So if you're going to the original text, you want to replace "heart" with "brain" and "liver" with "heart" to transpose to our own idioms . . . (No, I don't offhand know if that applies ot the myth of Prometheus too.)

One of the things my own rabbi emphasizes frequently is that we really don't know what the idioms or connotation of a lot of the vocabulary was.
Fred A Levy Haskell: Fredcritter eyes onlyfredcritter on December 20th, 2006 02:53 am (UTC)

Interesting point about Prometheus. I probably wouldn't have thought to ponder that.

That's especially true of Tehilim, since some of them are apparently the oldest stuff in the canon, and, IIRC, it contains the highest percentage of "one use" words (I forget the precise term for them at the moment—words [particularly archaic words] that are not found elsewhere in the Tanach and which therefore allow no contextual triangulation of meaning).
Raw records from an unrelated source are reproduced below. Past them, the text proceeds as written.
(** * PixelRNN notebook: masked-convolution model and raster-scan generation

    A shallow embedding of [pixelrnn.ipynb]: the graph built by [pixelRNN],
    the loss and clipped-gradient assembly, and the two generation loops
    [generate] and [generate_occlusions].

    Tensors are nested lists in the order the notebook indexes them
    (batch, axis 1, axis 2, channel).  The scalars of the graph are an
    abstract type with the operations the code applies to them; its
    instances are float32 (the binary32 operations of IEEE 754), integers
    and rationals (exact arithmetic) and real numbers (for the loss, whose
    formula needs the exponential and the logarithm). *)

From stdpp Require Import base option list strings pretty.
From Stdlib Require Import QArith Qminmax ZArith SpecFloat Reals Lra.

Close Scope R_scope.
Close Scope Q_scope.
Close Scope Z_scope.
Open Scope nat_scope.

Set Default Proof Using "Type*".

(** ** Hyper-parameters (cell 3, the [dotdict] [p]) *)

Record params := Params {
  batch_size : nat;
  hidden_dims : nat;
  recurrent_length : nat;
  out_hidden_dims : nat;
  out_recurrent_length : nat;
  grad_clip : Q;
  use_gpu : bool
}.

(** The values the notebook sets. *)
Definition p : params := {|
  batch_size := 100;
  hidden_dims := 16;
  recurrent_length := 7;
  out_hidden_dims := 32;
  out_recurrent_length := 2;
  grad_clip := 1%Q;
  use_gpu := true
|}.

(** ** The dataflow graph

    TensorFlow builds a symbolic graph; [pixelRNN] returns three of its
    nodes.  A node records the operation and the node it consumes. *)

Inductive mask_type := A | B.

Inductive node :=
| Placeholder (shape : list (option nat))
| Conv2d (input : node) (num_outputs : nat) (kernel_shape : nat * nat)
         (mask : mask_type) (scope : string)
| Relu (input : node)
| Sigmoid (input : node).

#[global] Instance mask_type_eq_dec : EqDecision mask_type.
Proof. solve_decision. Defined.

(** [for idx in range(n): last = body(idx, last)] *)
Definition for_range {S : Type} (lo hi : nat) (body : nat → S → S) (s : S) : S :=
  foldl (λ acc idx, body idx acc) s (seq lo (hi - lo)).

(** [input_shape] of [pixelRNN]: the layout chosen by [use_gpu]. *)
Definition input_shape (height width channel : nat) (ps : params) : list (option nat) :=
  if use_gpu ps then [None; Some height; Some width; Some channel]
  else [None; Some channel; Some height; Some width].

(** [pixelRNN(height, width, channel, params)]: returns
    [(inputs, output, conv2d_out_logits)]. *)
Definition pixelRNN (height width channel : nat) (ps : params) : node * node * node :=
  let inputs := Placeholder (input_shape height width channel ps) in
  (* input of main convolutional layers *)
  let conv_inputs := Conv2d inputs (hidden_dims ps) (7, 7) A "conv_inputs" in
  (* main convolutions layers *)
  let last_hid :=
    for_range 0 (recurrent_length ps)
      (λ idx last_hid, Conv2d last_hid 3 (1, 1) B ("CONV" +:+ pretty idx))
      conv_inputs in
  (* output convolutional layers *)
  let last_hid :=
    for_range 0 (out_recurrent_length ps)
      (λ idx last_hid,
         Relu (Conv2d last_hid (out_hidden_dims ps) (1, 1) B ("CONV_OUT" +:+ pretty idx)))
      last_hid in
  let conv2d_out_logits := Conv2d last_hid 1 (1, 1) B "conv2d_out_logits" in
  let output := Sigmoid conv2d_out_logits in
  (inputs, output, conv2d_out_logits).

(** The operations applied on the way from the placeholder to a node, first
    applied first; scopes are parameter names and are dropped. *)
Inductive layer :=
| ConvL (mask : mask_type) (kernel_shape : nat * nat) (num_outputs : nat)
| ReluL
| SigmoidL.

Fixpoint source (n : node) : node :=
  match n with
  | Placeholder _ => n
  | Conv2d x _ _ _ _ | Relu x | Sigmoid x => source x
  end.
(** ** Presentation shell *)

Lemma ai_sections_loop_dom (env : Env) (client : option OpenAI)
    (product : pystr) (labels : list pystr) (acc : gmap pystr pystr)
    (w : World) (m : gmap pystr pystr) (w' : World) :
  for_each labels
    (fun ai_sections section =>
       text <- generate_ai_section env client section product ;;
       ret (<[section := text]> ai_sections))
    acc w = (Return m, w') ->
  dom m = dom acc ∪ list_to_set labels.
Proof.
  revert acc w. induction labels as [|section labels IH]; intros acc w.
  - cbn. intros [= <- _]. set_solver.
  - cbn [for_each]. unfold bind at 1.
    destruct (bind _ _ w) as [[acc'|e] w1] eqn:Hbody; [|discriminate].
    intros Hrest. apply IH in Hrest. rewrite Hrest.
    unfold bind in Hbody.
    destruct (generate_ai_section env client section product w) as [[text|?] w2];
      [|discriminate].
    injection Hbody as <- _. rewrite dom_insert_L. set_solver.
Qed.

(** Assembly raises [KeyError] only for a key the mapping lacks. *)
Lemma create_report_key_error (env : Env) (product : pystr) (df : DataFrame)
    (charts : list pystr) (web_data : pystr) (ai_sections : gmap pystr pystr)
    (w : World) (k : pystr) (w' : World) :
  create_report env product df charts web_data ai_sections w
  = (Raise (KeyError k), w') ->
  In k report_keys /\ ai_sections !! k = None.
Proof.
  rewrite create_report_run.
  change report_keys
    with ((u "Executive Summary" :: front_sections) ++ back_sections).
  rewrite in_app_iff.
  destruct (first_missing ai_sections (u "Executive Summary" :: front_sections))
    as [k0|] eqn:Hfront.
  - intros [= <- _]. apply first_missing_some in Hfront. tauto.
  - destruct (first_unreadable w charts) as [e|] eqn:Hpics.
    + intros [= -> _]. clear Hfront. exfalso.
      induction charts as [|chart charts IH]; [discriminate|].
      cbn in Hpics. unfold picture_error in Hpics.
      destruct (files w !! chart) as [[fig|d|]|]; try discriminate.
      now apply IH.
    + destruct (first_missing ai_sections back_sections) as [k0|] eqn:Hback.
      * intros [= <- _]. apply first_missing_some in Hback. tauto.
      * destruct (can_write env (report_filename product)); discriminate.
Qed.

(** C9. The labels the shell fills the narrative mapping with are the keys
    assembly looks up, in the same order; so whenever the filling loop
    hands a mapping on, the mapping has exactly these eight keys, every
    lookup of assembly finds its key, and assembly cannot fail for a
    missing key. *)
Theorem ai_sections_cover_report_keys :
  section_labels = report_keys
  /\ forall env client product w (m : gmap pystr pystr) w',
       ai_sections_loop env client product w = (Return m, w') ->
       dom m = list_to_set report_keys
       /\ (forall k, In k report_keys -> is_Some (m !! k))
       /\ first_missing m report_keys = None
       /\ (forall df charts web_data w2 k w3,
             create_report env product df charts web_data m w2
             <> (Raise (KeyError k), w3)).
Proof.
  split; [reflexivity|].
  intros env client product w m w' Hloop.
  apply ai_sections_loop_dom in Hloop.
  rewrite dom_empty_L, (left_id_L ∅ (∪)) in Hloop.
  change section_labels with report_keys in Hloop.
  assert (Hall : forall k, In k report_keys -> is_Some (m !! k)).
  { intros k Hin. apply elem_of_dom. rewrite Hloop.
    apply elem_of_list_to_set. now apply list_elem_of_In. }
  split; [exact Hloop|]. split; [exact Hall|].
  split; [now apply first_missing_none|].
  intros df charts web_data w2 k w3 Hraise.
  apply create_report_key_error in Hraise as [Hin Hnone].
  destruct (Hall k Hin) as [v Hv]. congruence.
Qed.

Lemma ai_sections_cover_report_keys_witness :
  exists m w',
    ai_sections_loop demo_env None (u "Kettle") demo_world = (Return m, w')
    /\ first_missing m report_keys = None.
Proof.
  eexists _, _. split; [reflexivity|].
  exact (proj1 (proj2 (proj2 (proj2 ai_sections_cover_report_keys demo_env None
                                (u "Kettle") demo_world _ _ eq_refl)))).
Defined.

(** ** Output file name *)

Lemma replace_lookup (old new : N) (s : pystr) (i : nat) (c : N) :
  s !! i = Some c ->
  Py.replace old new s !! i = Some (if (c =? old)%N then new else c).
Proof.
  revert i. induction s as [|a s IH]; intros [|i]; cbn; try discriminate.
  - now intros [= ->].
  - apply IH.
Qed.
et in Arcadia egobooapostle_of_eris on December 20th, 2006 03:02 am (UTC)
The assignment of abstract functions to organs also has to do with one of the passages which troubles me the most, the repetitive "and the Lord hardened Pharoh's heart." Especially since repetition is such a big deal with interpretation.
I need to check with someone with some genuine scholarship, but as far as I can tell, the translation into toe way we speak would be more along the lines of " . . . hardened Pharoh's resolve." Which doesn't directly deal with the problems, but does make it look distinctly different.
Matthew B. Tepper: Caricature sillyasimovberlioz on December 18th, 2006 08:52 pm (UTC)
I said kidneys, diddle I?
Fred A Levy Haskell: Fredcritter eyes onlyfredcritter on December 20th, 2006 02:54 am (UTC)
Same joke, different punchline?
skzbrustskzbrust on December 19th, 2006 07:12 am (UTC)
Fred, willl you be at my son's wedding? I really, REALLY want to do music with you.
Fred A Levy Haskell: Fredcritter eyes onlyfredcritter on December 20th, 2006 02:56 am (UTC)

Man, talk about idiom shift

Most likely. We'll see. Me too.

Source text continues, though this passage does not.